01/09/2026
No…the results were not unexpected ❤️🩹🎯
Researchers gave magic mushrooms to 33 professional clergy, including priests, rabbis, imams, and Buddhist teachers.
These are people who'd spent decades in prayer and meditation. Over 90% said it was among the most sacred experiences of their lives.
Nearly half called it the most profound thing they'd ever experienced.
They lay on couches with eyeshades and music, taking doses big enough to reliably trigger mystical states.
They described unity, timelessness, awe, transcendence. The same stuff mystics have talked about for millennia.
But 46% also found it terrifying.
Sixteen months later, the effects held. Most said their religious practice deepened.
But remarkably, 71% became more open to other traditions.
The mushrooms seemed to loosen their grip on dogma, making them curious about truth in places they hadn't looked before.

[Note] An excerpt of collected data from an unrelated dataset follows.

(** X9. When [exec_bulk] raises, [run] raises the same error in the
    state [exec_bulk] left: the call of [exec_bulk] is the last call
    made, so no output is persisted and [output.jsonl] is not dumped. *)
Theorem run_execution_error_skips_persistence
    (input_dirs : list (string * StrOrPath))
    (inputs_mapping : list (string * string)) (output_dir : StrOrPath)
    (run_id : option string) (s s1 : State) (input_dicts : list loc) (e : exn) :
  get_input_dicts input_dirs inputs_mapping s = (Ok input_dicts, s1) →
  (exec_bulk input_dicts run_id (_resolve_dir working_dir output_dir)
     (store s1, fs s1)).1 = Raise e →
  ∃ s', engine_run input_dirs inputs_mapping output_dir run_id s = (Raise e, s')
    ∧ (store s', fs s')
      = (exec_bulk input_dicts run_id (_resolve_dir working_dir output_dir)
           (store s1, fs s1)).2
    ∧ ∃ evs, Forall before_execution evs
        ∧ trace s' = trace s ++ evs
            ++ [Eexec_bulk input_dicts run_id (_resolve_dir working_dir output_dir)].
Proof.
  intros Hin Hexec.
  destruct (get_input_dicts_Ok_inv _ _ _ _ _ Hin)
    as (_ & data & loading & Htr & Hloading & _).
  unfold run. rewrite bind_run, Hin, bind_run, call_exec_bulk_run, Hexec.
  eexists. split; [reflexivity|]. simpl. split.
  - by destruct (exec_bulk _ _ _ _) as [? []].
  - exists (loading ++ [Evalidate_and_apply_inputs_mapping data inputs_mapping]).
    split.
    + apply Forall_app. split; [by apply while_loading_before_execution|].
      by apply Forall_singleton.
    + by rewrite Htr, <- !app_assoc.
Qed.

(** A file that no call of the persister writes is, after the records
    have been persisted, as it was. *)
Lemma persisted_keeps_file (output_dir file : Path) (w w' : Store * FS)
    (outputs res : list loc) :
  (∀ o w0, (persist_multimedia_data o output_dir w0).2.2 !! file = w0.2 !! file) →
  persisted persist_multimedia_data output_dir w outputs res w' →
  w'.2 !! file = w.2 !! file.
Proof.
  intros Hkeeps. induction 1 as [w|w w1 w2 o o' outs res Hcall _ IH]; [done|].
  rewrite IH. specialize (Hkeeps o w). by rewrite Hcall in Hkeeps.
Qed.

(** X10. When [persist_multimedia_data] raises for an output record,
    [_persist_outputs] raises the same error there: the records before
    it have been persisted and stay so, the records after it are not,
    and [dump_list_to_jsonl] is not called. The store and the files are
    as the failed call left them: [output.jsonl] holds what it held
    before [_persist_outputs], provided [persist_multimedia_data] does
    not itself write that file. *)
Theorem persist_outputs_media_error_skips_dump
    (before rest res : list loc) (output : loc) (output_dir : Path)
    (s : State) (w : Store * FS) (e : exn) :
  persisted persist_multimedia_data output_dir (store s, fs s) before res w →
  (persist_multimedia_data output output_dir w).1 = Raise e →
  ∃ s', persist_outputs (before ++ output :: rest) output_dir s = (Raise e, s')
    ∧ (store s', fs s') = (persist_multimedia_data output output_dir w).2
    ∧ trace s' = trace s
        ++ ((λ o, Epersist_multimedia_data o output_dir) <$> (before ++ [output]))
    ∧ ((∀ o w0,
          (persist_multimedia_data o output_dir w0).2.2
            !! (output_dir / of_string OUTPUT_FILE_NAME)%path
          = w0.2 !! (output_dir / of_string OUTPUT_FILE_NAME)%path) →
       fs s' !! (output_dir / of_string OUTPUT_FILE_NAME)%path
       = fs s !! (output_dir / of_string OUTPUT_FILE_NAME)%path).
Proof.
  intros Hbefore Hfail.
  assert (∀ rest' s0 w0 res0,
    persisted persist_multimedia_data output_dir (store s0, fs s0) before res0 w0 →
    (persist_multimedia_data output output_dir w0).1 = Raise e →
    comprehension
      (λ o, call_persist_multimedia_data persist_multimedia_data o output_dir)
      (before ++ output :: rest') s0
    = (Raise e,
       mkState (persist_multimedia_data output output_dir w0).2.1
         (persist_multimedia_data output output_dir w0).2.2
         (trace s0 ++ ((λ o, Epersist_multimedia_data o output_dir)
                         <$> (before ++ [output]))))) as Hcomp.
  { clear. intros rest' s0 w0 res0 Hp. remember (store s0, fs s0) as w1 eqn:Hw1.
    revert s0 Hw1.
    induction Hp as [w|w wa wb o o' outs res Hcall _ IH]; intros s0 -> Hfail.
    - simpl. by rewrite bind_run, call_persist_run, Hfail.
    - simpl. rewrite bind_run, call_persist_run, Hcall. simpl.
      rewrite bind_run, (IH (mkState wa.1 wa.2 _)) by (done || by destruct wa).
      simpl. by rewrite <- app_assoc. }
  unfold _persist_outputs. rewrite bind_run, (Hcomp rest s w res Hbefore Hfail).
  eexists. split; [reflexivity|]. simpl. split_and!; [|done|].
  - by destruct (persist_multimedia_data output output_dir w) as [? []].
  - intros Hkeeps. rewrite Hkeeps.
    apply (persisted_keeps_file _ _ _ _ _ _ Hkeeps Hbefore).
Qed.

(** X11. A run that returns has made these calls and no others, in this
    order: the loads and media resolutions of [_resolve_data] on the
    sources; the mapper, once, with what [_resolve_data] returned and
    the mapping as given; [exec_bulk], once, with what the mapper
    returned, the run id as given and the resolved output directory, in
    the state the mapper left; [persist_multimedia_data], once per
    output of that [exec_bulk], in order, with that same directory; and
    the dump of the returned outputs to [output.jsonl] in that same
    directory. *)
Theorem run_call_order
    (input_dirs : list (string * StrOrPath))
    (inputs_mapping : list (string * string)) (output_dir : StrOrPath)
    (run_id : option string) (s s' : State) (result : BulkResult Meta) :
  engine_run input_dirs inputs_mapping output_dir run_id s = (Ok result, s') →
  ∃ data s0 loading input_dicts s1 (batch_result : BulkResult Meta),
    _resolve_data working_dir load_data resolve_image_path input_dirs s
      = (Ok data, s0)
    ∧ trace s0 = trace s ++ loading
    ∧ Forall while_loading loading
    ∧ call_validate_and_apply_inputs_mapping validate_and_apply_inputs_mapping
        data inputs_mapping s0 = (Ok input_dicts, s1)
    ∧ (exec_bulk input_dicts run_id (_resolve_dir working_dir output_dir)
         (store s1, fs s1)).1 = Ok batch_result
    ∧ trace s' = trace s ++ loading
        ++ [Evalidate_and_apply_inputs_mapping data inputs_mapping;
            Eexec_bulk input_dicts run_id (_resolve_dir working_dir output_dir)]
        ++ ((λ o, Epersist_multimedia_data o (_resolve_dir working_dir output_dir))
              <$> outputs batch_result)
        ++ [Edump_list_to_jsonl
              (_resolve_dir working_dir output_dir / of_string OUTPUT_FILE_NAME)%path
              (outputs result)].
Proof.
  intros (input_dicts & s1 & batch_result & Hin & Hexec & Hpersist & _)%run_Ok_inv.
  unfold _get_input_dicts in Hin.
  apply bind_Ok_inv in Hin as (data & s0 & Hdata & Hmap).
  pose proof (resolve_data_loop_Ok_inv working_dir load_data resolve_image_path
                input_dirs [] data s s0 Hdata) as Hsrc.
  destruct (sources_resolved_trace working_dir load_data resolve_image_path
              input_dirs s s0 Hsrc)
    as (_ & segments & Htr0 & Hsegs).
  apply persist_outputs_Ok_inv in Hpersist as (w & _ & _ & _ & Htr).
  exists data, s0, (concat segments), input_dicts, s1, batch_result.
  split_and!; [done | done | by eapply segments_while_loading | done | done |].
  rewrite Htr. unfold after_execution. rewrite call_exec_bulk_run. simpl.
  rewrite call_mapping_run in Hmap. injection Hmap as _ <-. simpl.
  rewrite Htr0. by rewrite <- !app_assoc.
Qed.

End Errors.

(** ** More on the path resolver *)

(** X12. With a relative working directory, [_resolve_dir] of a
    relative path is relative again, and resolving it a second time puts
    the working directory in front once more: unless the working
    directory is empty, the second result differs from the first. *)
Theorem resolve_dir_relative_root_repeats (working_dir : Path) (dir : StrOrPath) :
  is_absolute working_dir = false →
  is_absolute (as_path dir) = false →
  is_absolute (_resolve_dir working_dir dir) = false
  ∧ parts (_resolve_dir working_dir (APath (_resolve_dir working_dir dir)))
    = parts working_dir ++ parts working_dir ++ parts (as_path dir)
  ∧ (parts working_dir ≠ [] →
     _resolve_dir working_dir (APath (_resolve_dir working_dir dir))
     ≠ _resolve_dir working_dir dir).
Proof.
  intros Hwd Hdir.
  assert (_resolve_dir working_dir dir = (working_dir / as_path dir)%path) as Hone.
  { unfold _resolve_dir. by rewrite Hdir. }
  assert (is_absolute (_resolve_dir working_dir dir) = false) as Hrel.
  { by rewrite Hone, is_absolute_truediv, Hwd, Hdir. }
  assert (parts (_resolve_dir working_dir (APath (_resolve_dir working_dir dir)))
          = parts working_dir ++ parts working_dir ++ parts (as_path dir)) as Htwo.
  { unfold _resolve_dir at 1. simpl. rewrite Hrel. simpl.
    unfold truediv at 1. rewrite Hrel. simpl.
    rewrite Hone. unfold truediv. by rewrite Hdir. }
  split_and!; [done|done|].
  intros Hne Heq. rewrite Heq in Htwo. rewrite Hone in Htwo.
  unfold truediv in Htwo. rewrite Hdir in Htwo. simpl in Htwo.
  apply (f_equal length) in Htwo. rewrite !length_app in Htwo.
  destruct (parts working_dir); [done | simpl in Htwo; lia].
Qed.


(** ** The further properties at the small batch *)

Import Doubles Sample Failing More.

Lemma resolve_in_place_keeps_dicts : resolver_keeps_dicts resolve_in_place.
Proof.
  intros input_dir value f h l entries Hl. unfold resolve_in_place.
  destruct value as [| | | |l']; eauto.
  destruct (h !! l' ≫= media_reference) as [[k p]|]; simpl; eauto.
  destruct (decide (l' = l)) as [->|Hne].
  - rewrite lookup_insert_eq. unfold resolved_reference. eauto.
  - rewrite lookup_insert_ne by done. eauto.
Qed.

Lemma resolve_returning_keeps_dicts : resolver_keeps_dicts resolve_returning.
Proof.
  intros input_dir value f h l entries Hl. exists entries.
  by apply resolve_returning_returns_only.
Qed.

Lemma resolve_image_calls_witness :
  concat (resolver_calls_for objects docs <$> doc_line)
    = [Eresolve_image_path docs (VRef 1%positive);
       Eresolve_image_path docs (VStr "caption");
       Eresolve_image_path docs (VRef 3%positive)]
  ∧ ∃ s', _resolve_image resolve_in_place docs 10%positive state
          = (Ok 10%positive, s')
      ∧ trace s' = trace state
          ++ concat (resolver_calls_for (heap (store state)) docs <$> doc_line).
Proof.
  split; [vm_compute; reflexivity|].
  apply (resolve_image_calls resolve_in_place resolve_in_place_keeps_lists
           resolve_in_place_keeps_dicts docs 10%positive state doc_line).
  - reflexivity.
  - repeat constructor; simpl; eexists; reflexivity.
Defined.

Lemma resolve_image_mapping_field_replaced_witness :
  rows (store (_resolve_image resolve_returning docs 10%positive state).2)
    !! 10%positive
  = Some [("text", VStr "hello"); ("images", VRef 2%positive);
          ("photo", VRef 6%positive)]
  ∧ ∃ s_b s' d' rest,
    for_each (_resolve_image_entry resolve_returning docs 10%positive)
      [("text", VStr "hello"); ("images", VRef 2%positive)] state = (Ok (), s_b)
    ∧ _resolve_image resolve_returning docs 10%positive state
      = (Ok 10%positive, s')
    ∧ trace s' = trace s_b ++ Eresolve_image_path docs (VRef 3%positive) :: rest
    ∧ rows (store s') !! 10%positive = Some d'
    ∧ dict_get "photo" d'
      = Some (resolve_returning docs (VRef 3%positive) (fs s_b)
                (heap (store s_b))).1.
Proof.
  split; [vm_compute; reflexivity|].
  apply (resolve_image_mapping_field_replaced resolve_returning
           resolve_returning_keeps_dicts docs 10%positive state
           [("text", VStr "hello"); ("images", VRef 2%positive)] []
           "photo" 3%positive [("data:image/png;path", VStr "cat.png")]).
  - reflexivity.
  - apply (bool_decide_unpack _). vm_compute. exact I.
  - reflexivity.
Defined.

Psychedelics have been part of sacred rituals throughout human history, possibly even in ancient Greece's Eleusinian Mysteries.
Mushrooms decompose dead matter in forests, cycling nutrients.
Maybe they do something similar in our minds: breaking down rigid structures, regenerating spiritual vitality, helping consciousness evolve.
Some of these clergy now advocate for psychedelics in religious contexts.
None ruled out doing it again.
If one session can shift perspective this dramatically for people trained in contemplation, what might it mean for how we approach other stuck systems like politics, economics, and society?